Our technological strength is based on modern machines and a high level of automation at our sites in Burbach, North Rhine-Westphalia and Torgelow, Mecklenburg-Western Pomerania. We have a production capacity of up to 7,500 tons per year and an own dedicated maintenance team that ensures a seamless production. Investments in our machines guarantee high operational readiness and delivery capability.
Since 2021, we are leveraging a technological innovation in our sawmill production department, including an automatic cut-off machine for the precise cutting to length of tubes in carbon steels and stainless steels in large batch sizes. Our extensive machining equipment is complemented by close collaboration with technology partners to develop customised solutions for our needs. Fully automated parts feeding ensures competitive products "made in Germany".
For forming, we mainly rely on cold forming (hydroforming). At Busch + Kunz, we have three modern hydroforming presses with a combined pressing force of up to 8,000 tons. Our hydroforming presses are equipped with modern electronic machine controls to ensure a smooth production and a consistent quality level.
We also carry out hot forming for T-pieces and reducers using modern 4,000 and 8,000 kN hot forming presses with counter-pressing equipment. The forming temperatures of the pipe sections range between 850 - 920 °C.
The material changes that occur in both forming methods require the workpieces to be normalised in order to restore the necessary material qualities. This takes place in one of our four annealing furnaces at both of our sites and is carried out at annealing temperatures of 920 up to 1,050 °C depending on the material. The annealing curves are specified by us and delivered by control technology connected to our furnaces. The curves get digitally documentedfor later tracking purposes. Samples from the individual batches are analysed and evaluated in a nearby external laboratory.
You can easily recognise a Busch + Kunz product by the fact that all products are finally blasted (carbon steel); a product feature that Busch + Kunz introduced over 30 years ago. Our stainless steel products are pickled for us by a specialised nearby located company. Our production is characterised by the fact that we produce in batches and can trace the tube used and its origin, including the works certificate, for every product sold, even years later. We have had our production processes, technologies and offered material qualities of our products independently audited and testified by the general technical inspection service in Germany (TÜV) through a complete process audit.
Cold forming and hot or warm forming are two different processes for manufacturing components with precise shapes. In cold forming, the forming process takes place at room temperature, whereas in hot or semi-hot forming, high temperatures are used. Both processes offer specific advantages and areas of application.
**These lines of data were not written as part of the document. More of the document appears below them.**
Lemma failed_import_blocks_witness :
  exists m', handleImport (Some (storage_of broken_dump)) (mkCensusImport dump_id "ipfs://d") started = (m', Ok tt) /\
    handleImport (Some (storage_of good_dump)) (mkCensusImport dump_id "ipfs://d") m' = (m', Ok tt) /\
    exists m'' t, Start "" (restarted m') = (m'', Ok tt) /\ Trees m'' !! dump_id = Some t /\ CT_IsPublic t = true /\
      CT_Root t (db_of dump_id m'') = Ok (zeros 32) /\ hex_encode (zeros 32) <> dump_id.
Proof.
  assert (Hz : hex_encode (zeros 32) <> dump_id) by (vm_compute; discriminate).
  destruct (failed_import_blocks dump_id "ipfs://d" (storage_of broken_dump) broken_dump HashBlake2b (Errorf "invalid dump") started) as (m' & Hr & Hskip & _ & Hstart).
  - vm_compute. reflexivity.
  - reflexivity.
  - reflexivity.
  - vm_compute. reflexivity.
  - discriminate.
  - reflexivity.
  - vm_compute. reflexivity.
  - constructor.
  - destruct (Hstart "") as (m'' & t & Hs & Ht & Hp & Hroot). exists m'. split; [exact Hr|]. split; [exact (Hskip _ _)|].
    exists m'', t. exact (conj Hs (conj Ht (conj Hp (conj Hroot Hz)))).
Defined.

(** A dump with the right root and the data of another census, then the right one. *)
Definition false_tree : @arbo census_Arbo := mkCensusTree {["other" := "v"]} 256 HashBlake2b.
Definition false_dump : bytes := census_dump (cs_leaves false_tree).

Lemma wrong_root_poisons_witness :
  exists m' e, Manager_ImportDump dump_id Census_ARBO_BLAKE2B (census_root dumped_tree) false_dump started = (m', Err e) /\
    Exists dump_id m' = false /\
    exists m'' e', Manager_ImportDump dump_id Census_ARBO_BLAKE2B (census_root dumped_tree) (D_Data good_dump) m' = (m'', Err e').
Proof.
  destruct (wrong_root_poisons dump_id Census_ARBO_BLAKE2B HashBlake2b (census_root dumped_tree) false_dump
              false_tree started) as (m' & e & Hr & He & Hagain).
  - vm_compute. reflexivity.
  - vm_compute. discriminate.
  - reflexivity.
  - vm_compute. reflexivity.
  - discriminate.
  - vm_compute. discriminate.
  - exists m', e. exact (conj Hr (conj He (Hagain _ _ _))).
Defined.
In hydroforming, the cut pipe section is inserted into the lower mould and the 2-part mould is closed. The axial punches are used to seal from both sides and fill the mould with the pressure medium. In the actual forming process, the punches compress the blank, while the moulding medium expands at the same time and is brought into contact with the mould wall. The workpiece is formed with the calibration pressure so that its contour corresponds exactly to that of the tool. Finally, the mould is opened and the component is automatically removed. Some of the advantages of hydro-forming are repeat accuracy, better end-product surfaces and subsequently less machining.
In hot or warm forming, the red-hot raw part is placed in a die. When the press closes, the red-hot material to be formed is pressed into the die - the material flows into its predetermined shape. The counter-pressing device is used to draw hot-pressed T-pieces and to eject the formed component. The finished component can now be removed. In the case of hot production, the reproduction of greater wall thicknesses is an advantage over hydro-forming due to the lower forming forces required.